Indian civilization is more like a slowly flowing river, where change happens very slowly, and often in harmony with older wisdom and traditions. Skyscrapers and IT companies sit alongside ancient temples, and a motley population many of whom still live in poverty and squalor.
Umberto Eco mentions some of this in his novel Baudolino, the central theme of which is our mythological image of the Orient, which is then moved to the unexplored America of the Renaissance. Now it was in the West that the conquistadors would find the wondrous El Dorado, the city of gold and many other marvels. The Orient as a source of fantasy and mythology was thinned out, in favour of the New World.
Once the Americas were explored, domesticated and settled a few centuries later, the mystery disappeared too. And India once again became a source for the spiritually thirsty, and for those who wanted to find the answers to life’s riddles.
The four world-famous troubadours who called themselves the Beatles travelled to India in February 1968. Their final destination was Rishikesh in the north of the country, and they were to attend a transcendental meditation course under the guidance of the yogi Maharishi Mahesh. The visit was partly to do with the group’s rejection of drugs in favour of meditation. The event naturally attracted widespread media attention. The band’s interest in Maharishi’s teachings was driven by George Harrison’s involvement, he contributed to positive attitudes for Indian spirituality, and encouraged the study of transcendental meditation. The visit was also the most productive period for the Beatles’ songwriting.
The trip to India was also part of the transformative start of the Western critique of modernism and rational thought.
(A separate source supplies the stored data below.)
Fixpoint run_rules (rs : list (string -> string -> GuardrailResult)) (name args : string)
  : option GuardrailResult :=
  match rs with
  | [] => None
  | rule :: rs' => let r := rule name args in if negb (Allowed r) then Some r else run_rules rs' name args
  end.

(** [Check]; [reg] is [g.registry], [None] when nil. *)
Definition guard_Check (g : Guardrails) (reg : option ToolRegistry) (name args : string) (t0 now : Z)
  : option ToolRegistry * GuardrailResult :=
  if bool_decide (name ∈ denyList g) then (reg, mkGR false "tool is denied")
  else if bool_decide (allowList g <> ∅) && bool_decide (name ∉ allowList g)
  then (reg, mkGR false "tool not in allow list")
  else match run_rules (rules g) name args with
       | Some r => (reg, r)
       | None =>
           match reg with
           | None => (reg, mkGR true "")
           | Some r =>
               match Get r name with
               | None => (reg, mkGR true "")
               | Some _ =>
                   let '(r', ok) := Check r name t0 now in
                   (Some r', if ok then mkGR true "" else mkGR false "tool is unavailable")
               end
           end
       end.

(** *** Properties *)

Inductive guard_op := GAllow (n : string) | GDeny (n : string) | GRule (r : string -> string -> GuardrailResult).
Definition guard_step (g : Guardrails) (op : guard_op) : Guardrails :=
  match op with GAllow n => Allow g n | GDeny n => Deny g n | GRule r => AddRule g r end.

Definition mentions (n : string) (op : guard_op) : bool :=
  match op with GAllow m | GDeny m => m =s n | GRule _ => false end.

(** A name is on at most one list, and the lists say what was last said of it. *)
Lemma guard_last n ops g :
  denyList g ## allowList g ->
  denyList (foldl guard_step g ops) ## allowList (foldl guard_step g ops)
  /\ (n ∈ denyList (foldl guard_step g ops) <->
      match List.find (mentions n) (reverse ops) with
      | Some (GDeny _) => True | Some _ => False | None => n ∈ denyList g end).
Proof.
  intros Hd. induction ops as [|op ops IH] using rev_ind; [done|].
  rewrite foldl_app, reverse_app. simpl. destruct IH as [H1 H2].
  destruct op as [m|m|r]; simpl.
  - split; [set_solver|]. destruct (m =s n) eqn:E; bool_prop; [set_solver|]. rewrite <- H2. set_solver.
  - split; [set_solver|]. destruct (m =s n) eqn:E; bool_prop; [set_solver|]. rewrite <- H2. set_solver.
  - split; [done|]. exact H2.
Qed.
The event went hand in hand with the so-called youth revolt, sexual liberation, feminism, the hippie movement, the left-wing movement, anti-racism, the peace movement, the environmental movement and much else that escalated later in 1968, and in the years that followed.
We often refer to this phenomenon as the ’68 movement, and it refers primarily to a kind of left-wing political tendency. And it’s certainly true, the socialists were quick to hijack this Dionysian primal force, which really heralded something else. Many were unconsciously tired of the Cartesian duality that isolated the rational from the spiritual. We became increasingly dissatisfied with the industrial project of modernism. We wanted to look inward, to find ourselves, for something had been lost along the way in the atomic age’s worship of rationality and blind faith in science. Perhaps man had lost himself, what we sometimes call soul, imagination, inner life? And perhaps the historians of the future will call the journey to India the breaking point?